▶ _Task to carry out_: Only the lines below starting at the one containing "match Queries.FetchLatestHyperliquidStatus (Venue" and ending at the one containing "else st ← decode_status (tr_payload_blob row); Ok" belong in the answer, each copied exactly.

(Saved entries)
◆ ◆ ◆ ◆ ◆

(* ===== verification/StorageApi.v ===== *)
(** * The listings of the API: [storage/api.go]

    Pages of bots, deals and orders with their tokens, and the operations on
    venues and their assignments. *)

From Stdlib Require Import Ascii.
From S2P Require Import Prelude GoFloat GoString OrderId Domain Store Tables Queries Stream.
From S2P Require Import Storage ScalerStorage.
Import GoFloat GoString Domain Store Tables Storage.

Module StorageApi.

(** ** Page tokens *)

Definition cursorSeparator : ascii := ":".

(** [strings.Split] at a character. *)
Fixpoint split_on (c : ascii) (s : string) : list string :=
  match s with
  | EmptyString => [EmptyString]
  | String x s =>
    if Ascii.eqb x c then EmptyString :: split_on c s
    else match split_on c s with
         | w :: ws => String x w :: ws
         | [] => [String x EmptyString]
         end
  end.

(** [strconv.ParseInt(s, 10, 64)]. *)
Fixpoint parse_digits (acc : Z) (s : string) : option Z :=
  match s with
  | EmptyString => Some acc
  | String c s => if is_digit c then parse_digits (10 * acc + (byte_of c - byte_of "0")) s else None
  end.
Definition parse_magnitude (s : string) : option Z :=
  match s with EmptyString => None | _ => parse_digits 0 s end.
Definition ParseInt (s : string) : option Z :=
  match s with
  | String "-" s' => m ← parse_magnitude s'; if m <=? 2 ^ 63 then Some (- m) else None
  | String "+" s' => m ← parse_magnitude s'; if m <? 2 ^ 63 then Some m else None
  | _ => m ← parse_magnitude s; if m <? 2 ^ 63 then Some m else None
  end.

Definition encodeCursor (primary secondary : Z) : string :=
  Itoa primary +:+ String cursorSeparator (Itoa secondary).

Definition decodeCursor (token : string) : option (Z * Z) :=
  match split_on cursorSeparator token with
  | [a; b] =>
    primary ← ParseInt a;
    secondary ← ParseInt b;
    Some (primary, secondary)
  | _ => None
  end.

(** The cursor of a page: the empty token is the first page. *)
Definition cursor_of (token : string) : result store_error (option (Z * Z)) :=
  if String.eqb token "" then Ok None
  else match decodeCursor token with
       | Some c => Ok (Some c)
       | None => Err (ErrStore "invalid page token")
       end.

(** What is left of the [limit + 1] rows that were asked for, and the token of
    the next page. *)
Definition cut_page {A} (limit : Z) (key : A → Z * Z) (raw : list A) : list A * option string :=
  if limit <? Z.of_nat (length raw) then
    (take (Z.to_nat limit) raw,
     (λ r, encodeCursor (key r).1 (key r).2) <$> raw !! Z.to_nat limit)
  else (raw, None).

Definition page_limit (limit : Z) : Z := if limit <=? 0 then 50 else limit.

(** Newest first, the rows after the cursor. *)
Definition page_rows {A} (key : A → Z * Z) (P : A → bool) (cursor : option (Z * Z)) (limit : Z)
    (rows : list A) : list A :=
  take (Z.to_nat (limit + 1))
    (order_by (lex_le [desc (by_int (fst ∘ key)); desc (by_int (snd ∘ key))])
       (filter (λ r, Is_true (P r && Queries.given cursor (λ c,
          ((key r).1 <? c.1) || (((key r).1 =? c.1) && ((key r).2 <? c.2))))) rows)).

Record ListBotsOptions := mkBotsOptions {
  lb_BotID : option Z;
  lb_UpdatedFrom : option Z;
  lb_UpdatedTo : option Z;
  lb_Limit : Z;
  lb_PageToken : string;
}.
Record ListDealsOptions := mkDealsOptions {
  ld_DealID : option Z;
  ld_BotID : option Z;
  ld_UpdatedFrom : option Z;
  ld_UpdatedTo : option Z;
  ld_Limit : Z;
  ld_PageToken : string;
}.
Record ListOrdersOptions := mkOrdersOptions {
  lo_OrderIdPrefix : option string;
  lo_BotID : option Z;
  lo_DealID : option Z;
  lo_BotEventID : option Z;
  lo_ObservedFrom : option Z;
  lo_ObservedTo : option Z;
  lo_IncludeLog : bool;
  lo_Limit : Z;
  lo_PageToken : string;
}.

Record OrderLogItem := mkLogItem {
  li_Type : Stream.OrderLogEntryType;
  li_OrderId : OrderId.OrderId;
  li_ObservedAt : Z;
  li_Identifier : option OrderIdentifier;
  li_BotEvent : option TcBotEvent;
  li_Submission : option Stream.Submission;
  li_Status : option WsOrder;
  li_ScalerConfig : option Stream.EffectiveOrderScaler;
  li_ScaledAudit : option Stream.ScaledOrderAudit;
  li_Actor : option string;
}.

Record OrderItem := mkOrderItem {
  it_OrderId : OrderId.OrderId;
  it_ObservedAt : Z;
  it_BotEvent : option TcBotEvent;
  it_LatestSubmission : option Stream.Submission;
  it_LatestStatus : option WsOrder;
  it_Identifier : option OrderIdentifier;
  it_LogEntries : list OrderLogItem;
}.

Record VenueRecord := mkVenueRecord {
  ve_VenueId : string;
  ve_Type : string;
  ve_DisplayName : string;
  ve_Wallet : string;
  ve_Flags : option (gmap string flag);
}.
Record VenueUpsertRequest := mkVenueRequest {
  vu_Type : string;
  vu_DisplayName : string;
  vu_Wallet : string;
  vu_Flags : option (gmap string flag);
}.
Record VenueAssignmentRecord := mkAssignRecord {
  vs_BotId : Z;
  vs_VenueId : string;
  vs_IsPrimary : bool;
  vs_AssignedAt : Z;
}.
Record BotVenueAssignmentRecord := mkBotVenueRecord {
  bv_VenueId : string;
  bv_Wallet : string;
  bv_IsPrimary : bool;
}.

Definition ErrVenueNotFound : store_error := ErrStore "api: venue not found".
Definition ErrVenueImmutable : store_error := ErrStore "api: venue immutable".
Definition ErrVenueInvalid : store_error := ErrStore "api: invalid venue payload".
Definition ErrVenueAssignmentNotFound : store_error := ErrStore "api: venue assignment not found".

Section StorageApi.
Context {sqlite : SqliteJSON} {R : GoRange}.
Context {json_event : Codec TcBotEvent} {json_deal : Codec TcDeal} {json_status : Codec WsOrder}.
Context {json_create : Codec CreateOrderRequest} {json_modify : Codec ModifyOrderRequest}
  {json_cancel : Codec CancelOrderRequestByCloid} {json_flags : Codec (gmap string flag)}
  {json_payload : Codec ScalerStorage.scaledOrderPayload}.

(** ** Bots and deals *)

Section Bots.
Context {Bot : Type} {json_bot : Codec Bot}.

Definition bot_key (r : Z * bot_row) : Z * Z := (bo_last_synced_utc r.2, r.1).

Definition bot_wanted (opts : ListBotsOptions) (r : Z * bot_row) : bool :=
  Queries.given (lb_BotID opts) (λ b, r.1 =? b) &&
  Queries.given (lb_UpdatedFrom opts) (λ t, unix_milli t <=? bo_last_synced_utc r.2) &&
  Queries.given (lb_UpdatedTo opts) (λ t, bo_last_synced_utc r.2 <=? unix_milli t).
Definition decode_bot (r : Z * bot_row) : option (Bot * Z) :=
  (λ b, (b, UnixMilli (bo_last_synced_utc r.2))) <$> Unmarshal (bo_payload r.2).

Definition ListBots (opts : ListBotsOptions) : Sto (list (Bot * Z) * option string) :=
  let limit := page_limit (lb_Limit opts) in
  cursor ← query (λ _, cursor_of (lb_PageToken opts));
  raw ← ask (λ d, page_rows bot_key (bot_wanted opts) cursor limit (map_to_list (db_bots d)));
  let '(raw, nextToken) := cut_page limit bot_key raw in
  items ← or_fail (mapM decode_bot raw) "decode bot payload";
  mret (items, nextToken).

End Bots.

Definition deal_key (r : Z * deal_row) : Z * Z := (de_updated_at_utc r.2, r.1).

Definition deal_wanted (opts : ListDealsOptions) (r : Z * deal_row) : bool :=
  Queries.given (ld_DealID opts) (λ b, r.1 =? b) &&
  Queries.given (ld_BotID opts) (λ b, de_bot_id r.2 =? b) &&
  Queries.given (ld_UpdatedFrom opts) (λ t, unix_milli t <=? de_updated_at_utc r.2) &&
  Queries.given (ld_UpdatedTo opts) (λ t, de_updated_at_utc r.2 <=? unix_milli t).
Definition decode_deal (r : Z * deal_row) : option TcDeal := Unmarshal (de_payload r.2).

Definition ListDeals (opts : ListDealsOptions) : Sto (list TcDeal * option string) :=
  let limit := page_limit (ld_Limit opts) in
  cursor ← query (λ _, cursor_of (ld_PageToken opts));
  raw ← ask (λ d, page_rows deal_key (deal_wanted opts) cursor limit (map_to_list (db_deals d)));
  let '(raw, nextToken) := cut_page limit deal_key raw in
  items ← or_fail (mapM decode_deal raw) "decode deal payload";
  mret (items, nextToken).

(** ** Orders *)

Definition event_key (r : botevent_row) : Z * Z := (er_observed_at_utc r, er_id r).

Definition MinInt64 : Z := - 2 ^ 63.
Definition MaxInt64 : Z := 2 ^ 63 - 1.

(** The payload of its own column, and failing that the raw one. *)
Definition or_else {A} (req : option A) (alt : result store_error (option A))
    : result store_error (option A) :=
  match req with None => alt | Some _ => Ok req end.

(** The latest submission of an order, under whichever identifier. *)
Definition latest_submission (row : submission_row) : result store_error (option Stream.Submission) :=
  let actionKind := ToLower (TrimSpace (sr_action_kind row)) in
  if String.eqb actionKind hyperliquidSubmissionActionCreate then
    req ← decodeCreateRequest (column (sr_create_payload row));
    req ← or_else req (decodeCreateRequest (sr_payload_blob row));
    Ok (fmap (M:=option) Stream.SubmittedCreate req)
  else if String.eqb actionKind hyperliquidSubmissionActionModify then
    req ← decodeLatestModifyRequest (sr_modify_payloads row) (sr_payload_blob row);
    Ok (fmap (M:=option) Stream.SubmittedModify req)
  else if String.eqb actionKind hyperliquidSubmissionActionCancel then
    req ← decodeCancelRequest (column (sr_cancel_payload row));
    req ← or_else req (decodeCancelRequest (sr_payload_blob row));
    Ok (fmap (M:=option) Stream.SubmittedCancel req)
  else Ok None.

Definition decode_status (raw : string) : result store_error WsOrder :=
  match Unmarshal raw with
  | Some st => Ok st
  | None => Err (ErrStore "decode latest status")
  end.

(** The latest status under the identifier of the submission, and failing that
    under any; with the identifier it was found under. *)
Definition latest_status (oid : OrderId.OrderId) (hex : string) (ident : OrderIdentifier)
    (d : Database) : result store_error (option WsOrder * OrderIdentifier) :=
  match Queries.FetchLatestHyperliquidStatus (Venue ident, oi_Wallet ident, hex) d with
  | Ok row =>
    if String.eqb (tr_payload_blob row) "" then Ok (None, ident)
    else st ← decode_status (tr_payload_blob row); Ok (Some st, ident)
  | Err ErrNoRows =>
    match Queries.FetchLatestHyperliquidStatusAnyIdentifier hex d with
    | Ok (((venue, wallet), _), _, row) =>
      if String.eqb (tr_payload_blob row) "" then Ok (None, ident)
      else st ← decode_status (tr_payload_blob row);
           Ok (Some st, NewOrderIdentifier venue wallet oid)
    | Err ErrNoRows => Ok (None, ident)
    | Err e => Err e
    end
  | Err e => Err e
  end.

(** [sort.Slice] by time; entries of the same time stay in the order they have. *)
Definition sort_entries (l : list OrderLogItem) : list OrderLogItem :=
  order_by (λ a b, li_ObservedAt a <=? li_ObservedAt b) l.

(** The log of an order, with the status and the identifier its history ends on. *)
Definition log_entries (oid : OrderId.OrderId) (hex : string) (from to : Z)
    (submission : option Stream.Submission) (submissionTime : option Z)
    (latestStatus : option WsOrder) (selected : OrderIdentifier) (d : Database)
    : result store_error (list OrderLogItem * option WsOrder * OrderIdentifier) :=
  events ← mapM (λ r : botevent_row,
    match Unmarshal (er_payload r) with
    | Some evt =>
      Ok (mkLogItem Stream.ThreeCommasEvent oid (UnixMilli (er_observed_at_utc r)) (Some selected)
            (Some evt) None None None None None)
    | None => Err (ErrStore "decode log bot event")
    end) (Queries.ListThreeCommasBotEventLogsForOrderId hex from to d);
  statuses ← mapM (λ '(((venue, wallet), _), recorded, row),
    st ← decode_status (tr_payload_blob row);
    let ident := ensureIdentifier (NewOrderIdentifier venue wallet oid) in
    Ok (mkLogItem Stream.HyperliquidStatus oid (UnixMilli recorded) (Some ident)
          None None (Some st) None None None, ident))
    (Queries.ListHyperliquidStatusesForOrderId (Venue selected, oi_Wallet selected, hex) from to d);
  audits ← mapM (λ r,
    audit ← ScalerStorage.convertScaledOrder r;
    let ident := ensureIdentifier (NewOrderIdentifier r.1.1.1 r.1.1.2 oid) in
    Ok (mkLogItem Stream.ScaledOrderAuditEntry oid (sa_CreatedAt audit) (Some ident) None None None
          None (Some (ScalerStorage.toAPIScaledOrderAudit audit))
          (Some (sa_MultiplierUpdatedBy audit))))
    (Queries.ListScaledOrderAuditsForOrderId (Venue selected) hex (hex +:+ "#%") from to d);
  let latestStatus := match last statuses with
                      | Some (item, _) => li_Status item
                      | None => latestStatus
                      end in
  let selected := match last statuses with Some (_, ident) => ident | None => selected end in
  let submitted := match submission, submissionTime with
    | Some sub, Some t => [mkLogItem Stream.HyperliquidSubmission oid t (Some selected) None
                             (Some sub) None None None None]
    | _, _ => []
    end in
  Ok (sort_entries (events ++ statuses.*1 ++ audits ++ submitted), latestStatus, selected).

◆ ◆ ◆ ◆ ◆

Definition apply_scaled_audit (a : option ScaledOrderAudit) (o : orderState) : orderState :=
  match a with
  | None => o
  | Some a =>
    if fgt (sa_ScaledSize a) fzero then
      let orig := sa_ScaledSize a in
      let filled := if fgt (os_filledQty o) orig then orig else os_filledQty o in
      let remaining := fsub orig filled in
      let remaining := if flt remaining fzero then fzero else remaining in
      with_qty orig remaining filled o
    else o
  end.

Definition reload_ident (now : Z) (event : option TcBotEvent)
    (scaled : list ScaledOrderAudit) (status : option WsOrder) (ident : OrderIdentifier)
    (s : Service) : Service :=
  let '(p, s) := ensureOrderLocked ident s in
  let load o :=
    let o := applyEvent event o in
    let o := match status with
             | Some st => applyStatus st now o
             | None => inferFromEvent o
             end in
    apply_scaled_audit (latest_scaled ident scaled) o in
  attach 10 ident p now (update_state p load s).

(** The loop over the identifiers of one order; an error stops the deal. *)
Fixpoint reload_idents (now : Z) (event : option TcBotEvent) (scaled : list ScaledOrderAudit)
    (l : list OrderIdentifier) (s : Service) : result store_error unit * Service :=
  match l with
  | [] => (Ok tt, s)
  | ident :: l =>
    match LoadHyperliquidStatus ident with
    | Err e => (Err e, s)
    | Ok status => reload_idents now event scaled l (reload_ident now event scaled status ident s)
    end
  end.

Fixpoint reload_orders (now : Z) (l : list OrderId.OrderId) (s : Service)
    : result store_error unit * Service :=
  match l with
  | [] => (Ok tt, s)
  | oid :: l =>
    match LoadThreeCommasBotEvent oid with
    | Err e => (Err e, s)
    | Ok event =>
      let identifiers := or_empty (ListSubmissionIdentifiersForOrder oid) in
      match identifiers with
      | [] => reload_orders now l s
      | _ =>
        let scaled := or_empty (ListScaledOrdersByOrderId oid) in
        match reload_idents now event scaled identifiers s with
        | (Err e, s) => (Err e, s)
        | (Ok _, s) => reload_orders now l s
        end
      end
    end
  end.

◆ ◆ ◆ ◆ ◆

▶ _Answer to this task_:
  match Queries.FetchLatestHyperliquidStatus (Venue ident, oi_Wallet ident, hex) d with
  | Ok row =>
    if String.eqb (tr_payload_blob row) "" then Ok (None, ident)
    else st ← decode_status (tr_payload_blob row); Ok (Some st, ident)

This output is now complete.